**Records drawn from a dataset:**
◇ ◇ ◇ ◇ ◇

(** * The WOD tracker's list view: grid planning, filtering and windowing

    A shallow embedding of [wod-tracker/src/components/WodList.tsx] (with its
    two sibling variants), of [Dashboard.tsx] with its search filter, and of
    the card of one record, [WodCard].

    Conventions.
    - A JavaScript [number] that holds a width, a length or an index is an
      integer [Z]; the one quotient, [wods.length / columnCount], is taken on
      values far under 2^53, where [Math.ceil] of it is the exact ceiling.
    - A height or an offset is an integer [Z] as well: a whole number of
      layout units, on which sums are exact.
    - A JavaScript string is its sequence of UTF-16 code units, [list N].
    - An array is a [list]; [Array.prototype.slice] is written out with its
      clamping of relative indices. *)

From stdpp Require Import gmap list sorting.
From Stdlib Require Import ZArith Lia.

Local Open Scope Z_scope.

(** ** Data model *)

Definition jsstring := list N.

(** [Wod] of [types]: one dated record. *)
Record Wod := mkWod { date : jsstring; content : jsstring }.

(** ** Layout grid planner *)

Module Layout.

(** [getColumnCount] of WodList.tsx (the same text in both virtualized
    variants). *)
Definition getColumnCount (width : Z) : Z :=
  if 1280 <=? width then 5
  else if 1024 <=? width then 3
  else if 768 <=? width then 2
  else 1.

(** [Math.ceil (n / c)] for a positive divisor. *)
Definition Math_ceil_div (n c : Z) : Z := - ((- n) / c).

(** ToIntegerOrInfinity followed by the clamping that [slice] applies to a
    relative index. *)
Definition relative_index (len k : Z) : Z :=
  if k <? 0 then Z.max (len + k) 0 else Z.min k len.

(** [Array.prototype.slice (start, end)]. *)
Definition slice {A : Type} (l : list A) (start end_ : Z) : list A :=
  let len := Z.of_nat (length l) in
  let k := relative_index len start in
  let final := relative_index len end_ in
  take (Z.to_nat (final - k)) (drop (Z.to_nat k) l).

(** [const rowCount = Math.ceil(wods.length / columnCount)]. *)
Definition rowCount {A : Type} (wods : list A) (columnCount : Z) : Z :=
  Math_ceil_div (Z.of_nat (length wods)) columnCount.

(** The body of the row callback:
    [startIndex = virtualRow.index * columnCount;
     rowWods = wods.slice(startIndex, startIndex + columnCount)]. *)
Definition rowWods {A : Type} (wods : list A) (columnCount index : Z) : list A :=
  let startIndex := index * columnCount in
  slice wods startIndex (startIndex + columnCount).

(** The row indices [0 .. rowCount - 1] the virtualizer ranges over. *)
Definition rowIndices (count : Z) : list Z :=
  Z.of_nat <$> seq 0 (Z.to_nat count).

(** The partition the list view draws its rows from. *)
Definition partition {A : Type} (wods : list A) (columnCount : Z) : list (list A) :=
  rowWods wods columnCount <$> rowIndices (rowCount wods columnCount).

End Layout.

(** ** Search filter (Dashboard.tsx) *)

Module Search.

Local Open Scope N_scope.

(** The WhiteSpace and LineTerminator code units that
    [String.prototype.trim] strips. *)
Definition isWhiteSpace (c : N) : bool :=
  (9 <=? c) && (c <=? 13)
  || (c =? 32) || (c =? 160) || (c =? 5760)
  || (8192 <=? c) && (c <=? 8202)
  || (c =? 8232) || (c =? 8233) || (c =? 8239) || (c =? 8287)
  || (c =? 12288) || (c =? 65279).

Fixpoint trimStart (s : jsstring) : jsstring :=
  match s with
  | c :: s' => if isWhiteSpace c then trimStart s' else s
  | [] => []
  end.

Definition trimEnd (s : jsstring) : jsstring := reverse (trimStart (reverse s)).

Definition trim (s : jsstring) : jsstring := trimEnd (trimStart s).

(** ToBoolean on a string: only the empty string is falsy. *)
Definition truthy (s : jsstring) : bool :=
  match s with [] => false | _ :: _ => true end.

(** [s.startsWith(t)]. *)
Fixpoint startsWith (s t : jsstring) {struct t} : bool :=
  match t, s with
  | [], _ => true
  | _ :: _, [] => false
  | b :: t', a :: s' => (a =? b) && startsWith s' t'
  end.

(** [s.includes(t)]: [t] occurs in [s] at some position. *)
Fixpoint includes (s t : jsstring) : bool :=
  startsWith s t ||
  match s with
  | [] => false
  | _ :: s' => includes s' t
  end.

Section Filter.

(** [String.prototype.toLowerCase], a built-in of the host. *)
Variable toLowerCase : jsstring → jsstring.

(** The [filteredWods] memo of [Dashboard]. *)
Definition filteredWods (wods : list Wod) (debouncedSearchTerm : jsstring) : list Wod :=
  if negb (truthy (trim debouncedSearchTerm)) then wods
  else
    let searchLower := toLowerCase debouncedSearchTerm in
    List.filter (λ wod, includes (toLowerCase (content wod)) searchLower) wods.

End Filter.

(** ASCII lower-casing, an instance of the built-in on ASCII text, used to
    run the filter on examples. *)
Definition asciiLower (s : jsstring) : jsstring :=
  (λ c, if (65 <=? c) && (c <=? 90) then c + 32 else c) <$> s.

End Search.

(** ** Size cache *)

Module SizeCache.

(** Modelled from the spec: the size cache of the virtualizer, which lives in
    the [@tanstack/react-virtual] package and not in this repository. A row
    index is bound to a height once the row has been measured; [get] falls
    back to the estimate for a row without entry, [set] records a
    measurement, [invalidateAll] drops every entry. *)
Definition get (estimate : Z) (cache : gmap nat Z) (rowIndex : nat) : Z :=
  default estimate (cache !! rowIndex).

◇ ◇ ◇ ◇ ◇

**What you have to do:**
Copy out only the lines of the records above from the one with "(** ToIntegerOrInfinity followed" through the one with "[String.prototype.trim] strips. *)", exactly as they stand, both included.

**Completed exercise:**
(** ToIntegerOrInfinity followed by the clamping that [slice] applies to a
    relative index. *)
Definition relative_index (len k : Z) : Z :=
  if k <? 0 then Z.max (len + k) 0 else Z.min k len.

(** [Array.prototype.slice (start, end)]. *)
Definition slice {A : Type} (l : list A) (start end_ : Z) : list A :=
  let len := Z.of_nat (length l) in
  let k := relative_index len start in
  let final := relative_index len end_ in
  take (Z.to_nat (final - k)) (drop (Z.to_nat k) l).

(** [const rowCount = Math.ceil(wods.length / columnCount)]. *)
Definition rowCount {A : Type} (wods : list A) (columnCount : Z) : Z :=
  Math_ceil_div (Z.of_nat (length wods)) columnCount.

(** The body of the row callback:
    [startIndex = virtualRow.index * columnCount;
     rowWods = wods.slice(startIndex, startIndex + columnCount)]. *)
Definition rowWods {A : Type} (wods : list A) (columnCount index : Z) : list A :=
  let startIndex := index * columnCount in
  slice wods startIndex (startIndex + columnCount).

(** The row indices [0 .. rowCount - 1] the virtualizer ranges over. *)
Definition rowIndices (count : Z) : list Z :=
  Z.of_nat <$> seq 0 (Z.to_nat count).

(** The partition the list view draws its rows from. *)
Definition partition {A : Type} (wods : list A) (columnCount : Z) : list (list A) :=
  rowWods wods columnCount <$> rowIndices (rowCount wods columnCount).

End Layout.

(** ** Search filter (Dashboard.tsx) *)

Module Search.

Local Open Scope N_scope.

(** The WhiteSpace and LineTerminator code units that
    [String.prototype.trim] strips. *)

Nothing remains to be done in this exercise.